The evidence before this court shows that the accused person left PW2 waiting for him on the road and he went with the deceased deep into the plantation.  PW2 wondered into the house of PW9 who took him home.  He could not explain where the deceased was and this caused an alarm to be raised.  A search was mounted and an under pant belonging to the deceased was discovered a few metres from where the accused person was found.  The accused person was interviewed but he refused to talk to the witnesses who testified.  He was taken to the police station.  This also discounts his evidence that he had passed out because PW9 even tried to give him a piece of paper on which he wrote that the deceased was to be found on the upper side of the plantation.  He was also interviewed by the arresting officer but kept on dodging the questions.

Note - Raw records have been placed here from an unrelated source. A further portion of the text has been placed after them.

(** * Verification of [scripts/prepare_tweet_contents.py]

    A shallow embedding of the tweet-id extraction and batched-fetch script
    of the Japanese fact-checking dataset, and the properties of its
    extractor, collector, chunker, batch fetcher, media resolver and
    command entry point.

    Conventions of the embedding:
    - a Python [str] is a [string]; a [Set[str]] is a duplicate-free list
      (the script sorts a set before it ever iterates over it);
    - a decoded JSON document is a [json] tree, objects as association
      lists in document order;
    - a Python call that may raise returns an [outcome];
    - the outside world (HTTP replies, the file system, the environment)
      is a record of oracles, and the effects a function performs are
      returned as a list of [event]s, oldest first. *)

From Stdlib Require Import String Ascii List ZArith Bool Arith Lia.
From Stdlib Require Import DecimalString.
From Stdlib Require Import Sorting.Sorted Sorting.Permutation.
Import ListNotations.
Local Open Scope string_scope.
Local Open Scope list_scope.
Local Open Scope nat_scope.

(* ================================================================== *)
(** * Part I: the program *)
(* ================================================================== *)

(** ** Exceptions and outcomes *)

Inductive exn : Type :=
| ValueError
| TypeError
| AttributeError
| OSError
| UnicodeDecodeError
| KeyError
| IndexError
| JSONDecodeError
| RequestException.
(** [generateRecommendation] denies exactly when there is a High-severity
    conflict, or more than one policy violation, or a High coverage risk
    with a ratio below one half. *)
Theorem generateRecommendation_deny_iff (f : Analyzer.FairnessAnalysis) (c : Analyzer.CoverageAnalysis)
    (cs : list Analyzer.ScheduleConflict) (p : Analyzer.PolicyCompliance) :
  Analyzer.generateRecommendation f c cs p = Analyzer.Deny <->
  (exists x, In x cs /\ Analyzer.severity x = Analyzer.SevHigh) \/
  (Analyzer.isCompliant p = false /\ (1 < length (Analyzer.violations p))%nat) \/
  (Analyzer.riskLevel c = Analyzer.High /\ (Analyzer.coverageRatio c < 1 # 2)%Q).
Proof.
  unfold Analyzer.generateRecommendation. cbv zeta.
  assert (Hcrit : List.filter (fun x => bool_decide (Analyzer.severity x = Analyzer.SevHigh)) cs = [] <->
                  ~ exists x, In x cs /\ Analyzer.severity x = Analyzer.SevHigh).
  { rewrite filter_nil_iff. split.
    - intros H (x & Hx & Hs). specialize (H x Hx). rewrite bool_decide_eq_true_2 in H by exact Hs. discriminate.
    - intros H x Hx. apply bool_decide_eq_false_2. intros Hs. apply H. exists x. split; assumption. }
  destruct (bool_decide (List.filter _ cs = [])) eqn:E1; cbn [negb].
  - apply bool_decide_eq_true in E1. apply Hcrit in E1.
    destruct (negb (Analyzer.isCompliant p) && (1 <? Z.of_nat (length (Analyzer.violations p)))) eqn:E2.
    + split; [intros _; right; left|reflexivity].
      apply andb_true_iff in E2 as [E2a E2b]. apply negb_true_iff in E2a. apply Z.ltb_lt in E2b.
      split; [exact E2a|lia].
    + destruct (bool_decide (Analyzer.riskLevel c = Analyzer.High) &&
                negb (Qle_bool (1 # 2) (Analyzer.coverageRatio c))) eqn:E4.
      * split; [intros _; right; right|reflexivity].
        apply andb_true_iff in E4 as [E4a E4b]. apply bool_decide_eq_true in E4a. apply negb_true_iff in E4b.
        split; [exact E4a|]. apply Qnot_le_lt. intros Hq. apply Qle_bool_iff in Hq. congruence.
      * match goal with |- (if ?x then _ else if ?y then _ else _) = _ <-> _ => destruct x, y end;
          (split; [intros H; discriminate H|]); intros [H|[[Ha Hb]|[Ha Hb]]].
        all: try (exfalso; exact (E1 H)).
        all: try (rewrite Ha in E2; cbn [negb andb] in E2; apply Z.ltb_ge in E2; lia).
        all: rewrite Ha, bool_decide_eq_true_2 in E4 by reflexivity; cbn [andb] in E4;
             apply negb_false_iff, Qle_bool_iff in E4; exfalso; exact (Qlt_not_le _ _ Hb E4).
  - split; [intros _; left|reflexivity].
    apply bool_decide_eq_false in E1.
    destruct (List.filter (fun x => bool_decide (Analyzer.severity x = Analyzer.SevHigh)) cs) as [|x rest] eqn:Ef;
      [exfalso; exact (E1 eq_refl)|].
    assert (Hx : In x (List.filter (fun x => bool_decide (Analyzer.severity x = Analyzer.SevHigh)) cs))
      by (rewrite Ef; left; reflexivity).
    apply filter_In in Hx as [Hx Hs]. apply bool_decide_eq_true in Hs. exists x. split; assumption.
Qed.

(** [analyzeCoverageImpact] reports Low risk exactly when the coverage
    ratio is at least 0.8 and the range holds at most two weekend days. *)
Theorem analyzeCoverageImpact_low_iff (rc : list Resident) (lc : list LeaveRequest) (req : LeaveRequest) :
  let a := Analyzer.analyzeCoverageImpact rc lc req in
  Analyzer.riskLevel a = Analyzer.Low <->
  (8 # 10 <= Analyzer.coverageRatio a)%Q /\ (length (Analyzer.criticalDates a) <= 2)%nat.
Proof.
  cbv zeta. unfold Analyzer.analyzeCoverageImpact. cbv zeta.
  cbn [Analyzer.riskLevel Analyzer.coverageRatio Analyzer.criticalDates].
  set (ratio := (inject_Z _ / inject_Z _)%Q).
  set (crit := List.filter _ _).
  destruct (Qle_bool (8 # 10) ratio) eqn:E1, (Qle_bool (6 # 10) ratio) eqn:E2,
    (2 <? Z.of_nat (length crit)) eqn:E3, (4 <? Z.of_nat (length crit)) eqn:E4; cbn;
    try (apply Z.ltb_lt in E3); try (apply Z.ltb_ge in E3);
    try (apply Z.ltb_lt in E4); try (apply Z.ltb_ge in E4);
    split; intros H; try discriminate;
    try (match type of H with _ /\ _ => destruct H as [Ha Hb] end);
    try (apply Qle_bool_iff in Ha; congruence); try lia.
  all: split; [apply Qle_bool_iff; exact E1|lia].
Qed.

(** The test request of [findAlternativeDates] for a start date. *)
Definition shiftedRequest (request : LeaveRequest) (testStart : Z) : LeaveRequest :=
  {| lr_id := lr_id request; lr_residentId := lr_residentId request;
     lr_type := lr_type request; lr_status := lr_status request;
     lr_startDate := testStart; lr_endDate := testStart + LeaveAnalyzer.leaveDays request - 1 |}.

Lemma alternativesLoop_spec (rc : list Resident) (lc : list LeaveRequest) (req : LeaveRequest)
    (cur : Analyzer.CoverageAnalysis) (ss : Z) (is alts : list Z) :
  (length alts <= 2)%nat ->
  let res := LeaveAnalyzer.alternativesLoop rc lc req cur ss (LeaveAnalyzer.leaveDays req) is alts in
  (length res <= 3)%nat /\
  forall s, In s res -> In s alts \/
    (exists i, In i is /\ s = ss + i) /\
    (lr_endDate req < s \/ s + LeaveAnalyzer.leaveDays req - 1 < lr_startDate req) /\
    Analyzer.riskLevel (Analyzer.analyzeCoverageImpact rc lc (shiftedRequest req s)) = Analyzer.Low /\
    (Analyzer.coverageRatio cur < Analyzer.coverageRatio (Analyzer.analyzeCoverageImpact rc lc (shiftedRequest req s)))%Q.
Proof.
  revert alts. induction is as [|i is IH]; intros alts Hlen; cbv zeta; cbn [LeaveAnalyzer.alternativesLoop].
  - split; [lia|intros s Hs; left; exact Hs].
  - destruct ((ss + i <=? lr_endDate req) && (lr_startDate req <=? ss + i + LeaveAnalyzer.leaveDays req - 1))
      eqn:Eov.
    + destruct (IH alts Hlen) as [H1 H2]. split; [exact H1|].
      intros s Hs. destruct (H2 s Hs) as [H|(Hi & H)]; [by left|right].
      split; [destruct Hi as (j & Hj & ->); exists j; split; [by right|reflexivity]|exact H].
    + cbv zeta.
      match goal with |- context [Analyzer.analyzeCoverageImpact rc lc ?t] =>
        change t with (shiftedRequest req (ss + i)) end.
      set (ok := bool_decide (Analyzer.riskLevel (Analyzer.analyzeCoverageImpact rc lc (shiftedRequest req (ss + i)))
                                = Analyzer.Low) &&
                 Qltb (Analyzer.coverageRatio cur)
                   (Analyzer.coverageRatio (Analyzer.analyzeCoverageImpact rc lc (shiftedRequest req (ss + i))))).
      assert (Hnew : forall s, In s (if ok then alts ++ [ss + i] else alts) -> In s alts \/
        (exists i', In i' (i :: is) /\ s = ss + i') /\
        (lr_endDate req < s \/ s + LeaveAnalyzer.leaveDays req - 1 < lr_startDate req) /\
        Analyzer.riskLevel (Analyzer.analyzeCoverageImpact rc lc (shiftedRequest req s)) = Analyzer.Low /\
        (Analyzer.coverageRatio cur <
           Analyzer.coverageRatio (Analyzer.analyzeCoverageImpact rc lc (shiftedRequest req s)))%Q).
      { intros s Hs. destruct ok eqn:Eok; [|by left].
        apply in_app_or in Hs as [Hs|[<-|[]]]; [by left|right].
        apply andb_true_iff in Eok as [Ek1 Ek2]. apply bool_decide_eq_true in Ek1.
        split; [exists i; split; [left; reflexivity|reflexivity]|].
        split; [apply andb_false_iff in Eov as [E|E]; [apply Z.leb_gt in E; left; lia|
                                                     apply Z.leb_gt in E; right; lia]|].
        split; [exact Ek1|exact (Qltb_lt _ _ Ek2)]. }
      assert (Hl : (length (if ok then alts ++ [(ss + i)%Z] else alts) <= 3)%nat)
        by (destruct ok; [rewrite length_app; cbn [length]; lia|lia]).
      destruct ((3 <=? length (if ok then alts ++ [(ss + i)%Z] else alts))%nat) eqn:E3.
      * split; [exact Hl|exact Hnew].
      * apply Nat.leb_gt in E3.
        destruct (IH (if ok then alts ++ [ss + i] else alts) ltac:(lia)) as [H1 H2].
        split; [exact H1|]. intros s Hs. destruct (H2 s Hs) as [H|(Hi & H)].
        -- exact (Hnew s H).
        -- right. split; [destruct Hi as (j & Hj & ->); exists j; split; [by right|reflexivity]|exact H].
Qed.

This evidence clearly links the accused person with the murder of the deceased.  It is circumstantial evidence, and for the prosecution to succeed to prove the charge of murder based on circumstantial evidence, the facts in support of the case must be incompatible with the accused innocence and incapable of any other explanation or hypothesis other than it is the accused person and no other was responsible for the death of the deceased.  See the case Simon Musoke v. R [1958] EA 715 where the Court of Appeal held:

“In a case depending exclusively upon circumstantial evidence, the court must, before deciding upon a conviction, find that the inculpatory facts are incompatible with the innocence of the accused, and incapable of explanation upon any other reasonable hypothesis than that of guilt”

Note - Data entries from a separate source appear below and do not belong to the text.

Lemma some_alnum_trimStart (s : string) :
  some_char is_alnum (trimStart s) = some_char is_alnum s.
Proof.
  induction s as [|c r IH]; [reflexivity|]. simpl.
  destruct (is_space c) eqn:E; [|reflexivity].
  now rewrite (space_not_alnum _ E).
Qed.

Lemma some_alnum_trimEnd (s : string) :
  some_char is_alnum (trimEnd s) = some_char is_alnum s.
Proof.
  induction s as [|c r IH]; [reflexivity|].
  change (trimEnd (String c r)) with
    (match trimEnd r with
     | EmptyString => if is_space c then EmptyString else String c EmptyString
     | x => String c x
     end).
  cbn [some_char]. rewrite <- IH.
  destruct (trimEnd r) as [|d t]; [|reflexivity].
  destruct (is_space c) eqn:E; simpl; [|now rewrite orb_false_r].
  now rewrite (space_not_alnum _ E).
Qed.

Lemma slug_chain_empty (s : string) :
  Batch.slug_chain s = EmptyString <->
  some_char is_alnum (toLowerCase s) = false.
Proof.
  unfold Batch.slug_chain, strip_edge_hyphens, trim.
  rewrite strip_first_replace_runs, strip_last_empty, replace_runs_true_empty.
  now rewrite some_alnum_trimEnd, some_alnum_trimStart.
Qed.

(** X3.  The slug is empty exactly when the lowercased name has no
    character in a-z or 0-9.  In the batch handler a recipe without id
    whose name is such a string is normalized with the empty id. *)
Theorem slug_empty_iff_no_letter_or_digit (H : Host) :
  (forall s : string,
     (Batch.slug_chain s = "" <-> some_char is_alnum (toLowerCase s) = false) /\
     (Single.slugify_chain s = "" <-> some_char is_alnum (toLowerCase s) = false)) /\
  (forall (raw n : value) (s : string),
     truthy (prop "id" raw) = false ->
     prop "name" raw = VStr s ->
     some_char is_alnum (toLowerCase s) = false ->
     Batch.normalize raw = Ok n ->
     prop "id" n = VStr "").
Proof.
  split.
  - intros s. rewrite slugify_chain_slug_chain. split; apply slug_chain_empty.
  - intros raw n s Hid Hn Hs E. apply normalize_inv in E.
    destruct E as (ia & i & b & _ & Hi & _ & ->).
    rewrite Hid, Hn, slug_string in Hi. simpl in Hi. inversion Hi; subst i.
    simpl. f_equal. now apply slug_chain_empty.
Qed.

See also the case ofRepublic Vs Kipkering Arap Koskei & Another 16 E.A.C.A 135where it was held:

“In order to justify, the inference of guilt, the inculpatory fact must be incompatible with the innocence of the accused, and incapable of explanation upon any other reasonable hypothesis than that of his guilt”

I have examined the evidence on record.  The fact that it is the accused person who took the deceased from the care of PW1,  He separated the deceased from PW2.  The under pant of the deceased was found a few metres from where the deceased was found lying down almost one hour later.

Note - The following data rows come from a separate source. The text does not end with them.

Definition digest_of (s : EnvSpec) : string :=
  sha1_hex (hashed_bytes (_conda_packages s) (_pip_packages s) (_channels s)).

(** The test of the loop: same name and same hash. *)
Definition in_sync_with (spec existing : EnvSpec) : Prop :=
  py_eqb (name existing) (name spec) = true /\ digest_of existing = digest_of spec.

(** The same object, whatever its cache holds. *)
Definition same_object (a b : EnvSpec) : Prop :=
  set_hash_cache a None = set_hash_cache b None.

Lemma channels_and_packages_hash_plain (s : EnvSpec) :
  plain s ->
  exists s',
    channels_and_packages_hash s = Ok (digest_of s, s')
    /\ plain s' /\ same_object s' s.
Proof.
  intros [Hroot Hcache]. unfold channels_and_packages_hash.
  destruct (_channels_and_packages_hash s) as [h |] eqn:Hc.
  - exists s. specialize (Hcache h Hc). rewrite (fresh_hash_no_parent s Hroot) in Hcache.
    injection Hcache as <-. repeat split; try assumption.
    intros h' Hh'. rewrite Hc in Hh'. injection Hh' as <-.
    apply (fresh_hash_no_parent s Hroot).
  - rewrite (fresh_hash_no_parent s Hroot). simpl.
    eexists. split; [reflexivity |]. repeat split.
    + exact Hroot.
    + intros h' Hh'. simpl in Hh'. injection Hh' as <-.
      apply (fresh_hash_no_parent (set_hash_cache s (Some (digest_of s)))). exact Hroot.
Qed.

Lemma same_object_facts (a b : EnvSpec) :
  same_object a b -> name a = name b /\ digest_of a = digest_of b.
Proof.
  unfold same_object, set_hash_cache, name, digest_of. intros H.
  injection H as -> -> -> -> _ _ _. split; reflexivity.
Qed.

At the material time, darkness  was setting in, the body of the deceased was not found until the following morning.  The body was found a few metres from where the accused person was found lying down.  This is the same area where the accused person disappeared with the deceased.  These circumstances point at no other person, other than the accused person who refused to explain the whereabouts of the deceased when questioned by the witnesses and the police who arrested him. Obviously he had no obligation to.

Accordingly I find that the prosecution have proved the charge of murder against the accused person and I hereby convict him of the offence as charged.  Regarding the submission that there was delay in arraigning the accused person in court, he was apprehended on 7th May 2006 but at the time the body of the deceased was not found until the following day.  The arresting officer testified that he had booked the accused person for the offence of defilement until the next day when the body was discovered.  The accused person was arraigned in court on 24th May 2006.  The defence counsel did not enquire from the investigating officer why there was a delay of one day in arraigning the accused person in court.  Moreover a delay of one day cannot amount to denying the accused person a fair trial.  I disregard this argument. Should the accused person feel aggrieved by the failure of the Police to arraign him in court and delay his trial by one day he is also at liberty to pursue general damages for that delay.  As far as this court is concerned, the prosecution have proved the case against the accused person to the required standard and the accused person is convicted of the offence of murder.